Saluda por la ventana

Esta vieja cabaña a caballo entre la ladera se estaba descomponiendo lentamente. ¡Qué lugar tan genial para llamar hogar!

2

Izquierda masiva

Esto es del gran día en que no practicamos surf. Había todo tipo de olas misteriosas rompiendo, como esta.

3

La gran derecha

Esta es otra ola que rara vez se ve rompiendo en el día masivo.
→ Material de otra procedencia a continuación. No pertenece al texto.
(** ** Write, then read *)




(** ** Reading on a miss *)




(** ** Reading on a hit *)

(** C3.  For every list request whose probe of the key [users]
    succeeds, the handler answers 200 with the JSON content type and
    the payload found in the cache as its body; the probe is the only
    call it makes to an adapter, so the table is not queried, and the
    keyspace, with the entry's expiry, is left as it was. *)
Theorem list_hit_serves_cache (r : Request) (payload : string) (w : World) :
  fst (rdb_Get "users" w) = Ok payload ->
  let resp := fst (getUsers r w) in
  let w' := snd (getUsers r w) in
  hit_payload w = Some payload
  /\ status resp = StatusOK
  /\ content_type resp = Some "application/json"
  /\ body resp = payload
  /\ calls w' = calls w ++ [RdbGet "users"]
  /\ rdb w' = rdb w
  /\ now w' = now w
  /\ rows w' = rows w.
Proof.
  destruct w as [rs n m t fs cs ls]. intros Hp.
  rewrite (getUsers_hit_eq r payload _ _ _ _ _ _ _ Hp).
  cbn [fst snd rows next_id rdb now faults calls logs].
  split; [|repeat split].
  rewrite probe_outcome in Hp. unfold hit_payload, lookup_live. cbn [rdb now].
  destruct (next_outcome fs); [discriminate|].
  destruct (m !! "users") as [en|]; [|discriminate].
  destruct (live t en); [|discriminate].
  destruct (value en); congruence.
Qed.

(** The theorem at a read served from the cache. *)
Lemma list_hit_serves_cache_witness :
  fst (rdb_Get "users" (ann_cached [])) = Ok (payload_of [ann])
  /\ body (fst (getUsers list_request (ann_cached []))) = payload_of [ann]
  /\ calls (snd (getUsers list_request (ann_cached []))) = [RdbGet "users"].
Proof.
  split; [reflexivity|].
  pose proof (list_hit_serves_cache list_request (payload_of [ann]) (ann_cached [])
                eq_refl) as H.
  cbv zeta in H. destruct H as (_ & _ & _ & Hb & Hc & _).
  split; [exact Hb | exact Hc].
Defined.

(** C6.  On the miss path of a list request, when the query of the
    table and the scans go through (the serialization cannot fail) but
    the [SET] fails, the handler answers 500 with the error of the
    [SET] and not the rows it has just read; the keyspace is left as it
    was. *)
Theorem list_miss_cache_write_failure (r : Request) (e : error) (msg : string) (w : World) :
  fst (rdb_Get "users" w) = Err e ->
  quiet 1 (1 + length (rows w)) w = true ->
  fault_at (2 + length (rows w)) w = Some msg ->
  let resp := fst (getUsers r w) in
  let w' := snd (getUsers r w) in
  resp = http_Error msg StatusInternalServerError
  /\ rdb w' = rdb w
  /\ rows w' = rows w
  /\ calls w' = calls w ++ RdbGet "users" :: DbQuery
                   :: replicate (length (rows w)) RowsScan
                   ++ [RdbSet "users" (payload_of (rows w)) (2 * Minute)].
Proof.
  destruct w as [rs n m t fs cs ls].
  unfold quiet, fault_at. cbn [rows next_id rdb now faults calls logs].
  change (drop 1 fs) with (tail fs).
  intros Hp Hq Hf.
  rewrite forallb_take_S in Hq. apply andb_prop in Hq as [H1 H2].
  apply no_fault_None in H1.
  unfold getUsers, bind.
  destruct (rdb_Get "users" (mkWorld rs n m t fs cs ls)) as [c w1] eqn:E.
  cbn [fst] in Hp. subst c.
  rewrite rdb_Get_eq in E. inversion E as [[E1 E2]]. clear E E1.
  rewrite db_Query_eq, H1.
  rewrite scan_rows_quiet by exact H2.
  rewrite Marshal_payload, rdb_Set_eq.
  change (2 + length rs)%nat with (S (S (length rs))) in Hf.
  rewrite !drop_tail, Hf.
  cbn [fst snd ret Error rows next_id rdb now faults calls logs].
  repeat split. now rewrite <- !app_assoc.
Qed.

(** The theorem at a first read whose [SET] is refused. *)
Lemma list_miss_cache_write_failure_witness :
  fst (rdb_Get "users" (only_ann [None; None; None; Some "READONLY"])) = Err RedisNil
  /\ status (fst (getUsers list_request (only_ann [None; None; None; Some "READONLY"])))
     = StatusInternalServerError.
Proof.
  split; [reflexivity|].
  pose proof (list_miss_cache_write_failure list_request RedisNil "READONLY"
                (only_ann [None; None; None; Some "READONLY"])
                eq_refl eq_refl eq_refl) as H.
  cbv zeta in H. destruct H as (Hr & _). now rewrite Hr.
Defined.

(** ** Failures on the write paths *)



(** C7.  For every write request (create, update or delete) that passes
    the handler's check and whose store mutation fails, the handler
    answers 500 with the error of the store; the [Exec] is the only call
    it has made, so no refresh is attempted, and the table, the keyspace
    and the log are left as they were. *)
Theorem store_failure_aborts_write
    (username_eq : string -> string -> bool) (k : write) (r : Request) (s : stmt)
    (msg : string) (w : World) :
  accepted k r = inr s ->
  pending w = Some msg ->
  let resp := fst (write_handler username_eq k r w) in
  let w' := snd (write_handler username_eq k r w) in
  resp = http_Error msg StatusInternalServerError
  /\ calls w' = calls w ++ [DbExec s]
  /\ rdb w' = rdb w
  /\ hit_payload w' = hit_payload w
  /\ rows w' = rows w
  /\ logs w' = logs w.
Proof.
  destruct w as [rs n m t fs cs ls].
  unfold pending. cbn [rows next_id rdb now faults calls logs].
  intros Ha Hf.
  rewrite (write_store_fault username_eq _ _ _ _ rs n m t _ cs ls Ha Hf).
  cbn [fst snd rows next_id rdb now faults calls logs]. repeat split.
Qed.
(** The response as a function of the outcome. *)
Lemma serve_validated_spec len modified etag ct ce vary mk req (hd : bool) cc :
  (0 <= len)%Z ->
  let res := serve_validated len modified etag ct ce vary mk req hd cc in
  match asset_outcome req etag modified len with
  | NotModified => response_is res 304 [] [] [etag] ""
  | NotSatisfiable => response_is res 416 [] ["bytes */" +:+ to_dec len] [] ""
  | Whole => describes res ct ce cc modified vary /\
      forall b, to_bytes (mk None) = Ok b -> response_is res 200 [to_dec len] [] [etag] (if hd then "" else b)
  | Slice r => describes res ct ce cc modified vary /\
      forall b, to_bytes (mk (Some r)) = Ok b ->
      response_is res 206 [to_dec (br_end r - br_start r + 1)]
        ["bytes " +:+ to_dec (br_start r) +:+ "-" +:+ to_dec (br_end r) +:+ "/" +:+ to_dec len]
        [etag] (if hd then "" else b)
  end.
Proof.
  intros Hlen. unfold asset_outcome, serve_validated, response_is, describes. cbn zeta.
  assert (Hae : forall b, rb_header_str VARY "Accept-Encoding" b = rb_header VARY "Accept-Encoding" b)
    by (intros; unfold rb_header_str; by rewrite hv_from_str_visible).
  assert (Hac : forall b, rb_header_str ACCEPT_RANGES "bytes" b = rb_header ACCEPT_RANGES "bytes" b)
    by (intros; unfold rb_header_str; by rewrite hv_from_str_visible).
  assert (Hlm : forall b, opt_header_string LAST_MODIFIED (option_map fmt_http_date modified) b
                    = opt_header LAST_MODIFIED (option_map fmt_http_date modified) b).
  { intros. destruct modified; [|done]. cbn. unfold rb_header_string.
    by rewrite hv_from_string_visible by apply http_date_visible. }
  assert (Hcl : forall n b, (0 <= n)%Z -> rb_header_string CONTENT_LENGTH (to_dec n) b
                    = rb_header CONTENT_LENGTH (to_dec n) b).
  { intros. unfold rb_header_string. by rewrite hv_from_string_visible by by apply to_dec_visible. }
  rewrite !Hac, !Hlm.
  destruct (is_not_modified req etag modified).
  { unfold not_modified. rewrite Hlm, Hae. destruct modified, cc, vary; build;
      split_and!; headers; done. }
  set (d := if if_range_allows_partial req etag modified
            then parse_range (hm_get (req_headers req) RANGE) len else Full).
  assert (Hpart : forall r, d = Partial r ->
     (0 <= br_start r)%Z /\ (0 <= br_end r)%Z /\ (0 <= br_end r - br_start r + 1)%Z).
  { intros [s e] Hd. cbn. unfold d in Hd. destruct (if_range_allows_partial _ _ _); [|done].
    by eapply in_range_nonneg. }
  assert ((if if_range_allows_partial req etag modified
           then match parse_range (hm_get (req_headers req) RANGE) len with
                | Full => Whole | Partial r => Slice r | Unsatisfiable => NotSatisfiable end
           else Whole)
          = match d with Full => Whole | Partial r => Slice r | Unsatisfiable => NotSatisfiable end)
    as ->.
  { unfold d. by destruct (if_range_allows_partial _ _ _). }
  destruct d as [|r|].
  - build. rewrite Hcl, Hae by done.
    destruct modified, cc, ce, vary, hd; build; (split; [split_and!; headers; done|]);
      intros b Hb; split_and!; headers; done.
  - destruct (Hpart r eq_refl) as (Hs & He & Hn). build. rewrite Hcl, Hae by done.
    unfold rb_header_string.
    rewrite hv_from_string_visible by by apply content_range_visible.
    destruct modified, cc, ce, vary, hd; build; (split; [split_and!; headers; done|]);
      intros b Hb; split_and!; headers; done.
  - unfold range_not_satisfiable, rb_header_string.
    rewrite hv_from_string_visible by by rewrite str_forall_app, to_dec_visible.
    build. split_and!; headers; done.
Qed.
(** [embedded_directory_listing]. *)
Definition embedded_entry (prefix path : string) : option string :=
  if negb (starts_with prefix path) || (str_len path =? str_len prefix)%Z then None
  else
    let rest := str_drop (String.length prefix) path in
    match str_split "/" rest with
    | [] => None
    | first :: _ => Some (first +:+ (if contains_char "/" rest then "/" else ""))
    end.

Definition embedded_directory_listing (e : Embed) (asset_path request_path : string) : Response :=
  let prefix := dir_prefix asset_path in
  listing_response request_path
    (fold_left (fun entries path => match embedded_entry prefix path with
                                    | Some entry => btree_insert entry entries
                                    | None => entries
                                    end) (emb_iter e) []).

Context {W : Type}.

(** [struct EmbeddedFileService<A>]. *)
Record EmbeddedFileService := mkEmbeddedService {
  es_fallback : option (Service W);
  es_gzip : bool;
  es_br : bool;
  es_call_fallback_405 : bool;
  es_append_index : bool;
  es_listing : bool;
  es_cache_control : option string }.

Definition embedded_new : EmbeddedFileService :=
  mkEmbeddedService None false false false true false None.
Definition es_not_found_service (f : Service W) (s : EmbeddedFileService) : EmbeddedFileService :=
  mkEmbeddedService (Some f) (es_gzip s) (es_br s) (es_call_fallback_405 s)
    (es_append_index s) (es_listing s) (es_cache_control s).
Definition es_precompressed_gzip (s : EmbeddedFileService) : EmbeddedFileService :=
  mkEmbeddedService (es_fallback s) true (es_br s) (es_call_fallback_405 s)
    (es_append_index s) (es_listing s) (es_cache_control s).
Definition es_precompressed_br (s : EmbeddedFileService) : EmbeddedFileService :=
  mkEmbeddedService (es_fallback s) (es_gzip s) true (es_call_fallback_405 s)
    (es_append_index s) (es_listing s) (es_cache_control s).
Definition es_call_fallback_on_method_not_allowed (b : bool) (s : EmbeddedFileService) :=
  mkEmbeddedService (es_fallback s) (es_gzip s) (es_br s) b
    (es_append_index s) (es_listing s) (es_cache_control s).
Definition es_append_index_html_on_directories (b : bool) (s : EmbeddedFileService) :=
  mkEmbeddedService (es_fallback s) (es_gzip s) (es_br s) (es_call_fallback_405 s)
    b (es_listing s) (es_cache_control s).
Definition es_directory_listing (b : bool) (s : EmbeddedFileService) :=
  mkEmbeddedService (es_fallback s) (es_gzip s) (es_br s) (es_call_fallback_405 s)
    (es_append_index s) b (es_cache_control s).
(** [cache_control]: [None] is the panic on an invalid header value. *)
Definition es_with_cache_control (value : string) (s : EmbeddedFileService)
  : option EmbeddedFileService :=
  v ← hv_from_str value;
  Some (mkEmbeddedService (es_fallback s) (es_gzip s) (es_br s) (es_call_fallback_405 s)
    (es_append_index s) (es_listing s) (Some v)).

Definition es_call_fallback (s : EmbeddedFileService) (req : Request) (w : W) : Response * W :=
  match es_fallback s with
  | Some service => service req w
  | None => (not_found_static, w)
  end.

Definition es_vary (s : EmbeddedFileService) : bool := es_gzip s || es_br s.

(** Which embedded file [select_file] settles on: its key, its file and its
    encoding. *)
Definition es_choose (s : EmbeddedFileService) (e : Embed) (asset_path : string) (req : Request)
  : option (string * EmbeddedFile * option string) :=
  let '(accepts_br, accepts_gzip) := accepted_precompressed req (es_br s) (es_gzip s) in
  let br_path := asset_path +:+ ".br" in
  let gz_path := asset_path +:+ ".gz" in
  let plain := option_map (fun file => (asset_path, file, None)) (emb_get e asset_path) in
  let gz := if accepts_gzip then
              match emb_get e gz_path with
              | Some file => Some (gz_path, file, Some "gzip")
              | None => plain
              end
            else plain in
  if accepts_br then
    match emb_get e br_path with
    | Some file => Some (br_path, file, Some "br")
    | None => gz
    end
  else gz.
Si hubiéramos sabido de esta ola más temprano en el día, habría considerado seriamente surfear, pero llegamos justo antes de que la tormenta se moviera con vientos rebeldes y lluvia.

4

Camino a surfear

Conducir por carreteras estrechas al amanecer pensando en el surf es sinónimo de Irlanda. Ese es Fergal liderando el camino.

5

Niebla de la mañana

Amanecer en algún lugar del país fuera de Sligo. Tuvimos un puñado de mañanas heladas y brumosas, cosas desagradables pero parte del paisaje.

6

Lanzamiento del puerto

Algunos lugares tienen rampas para botes, otros requieren que simplemente se detenga en la playa del puerto durante la marea baja. Fergal con sus máquinas que hacen posible el surf en aguas pesadas.

7

Tumbas de ira

Me gusta ser lugares con un sentido de antigüedad, equilibran mi visión del mundo centrada en el sur de California.

8

El coche de Mickey

Mickey Smith es una leyenda, un fotógrafo talentoso que ha estado asombrando con sus imágenes y películas de Irlanda. Siempre es un placer vincularme con él.

9

Rusty-Laurens

Este soy yo durante nuestra primera sesión de la semana. Es fácil caer en los acantilados en este lugar, la base tal vez a 100 pies de distancia. Este es uno de los estadios más espectaculares del mundo para surfear olas.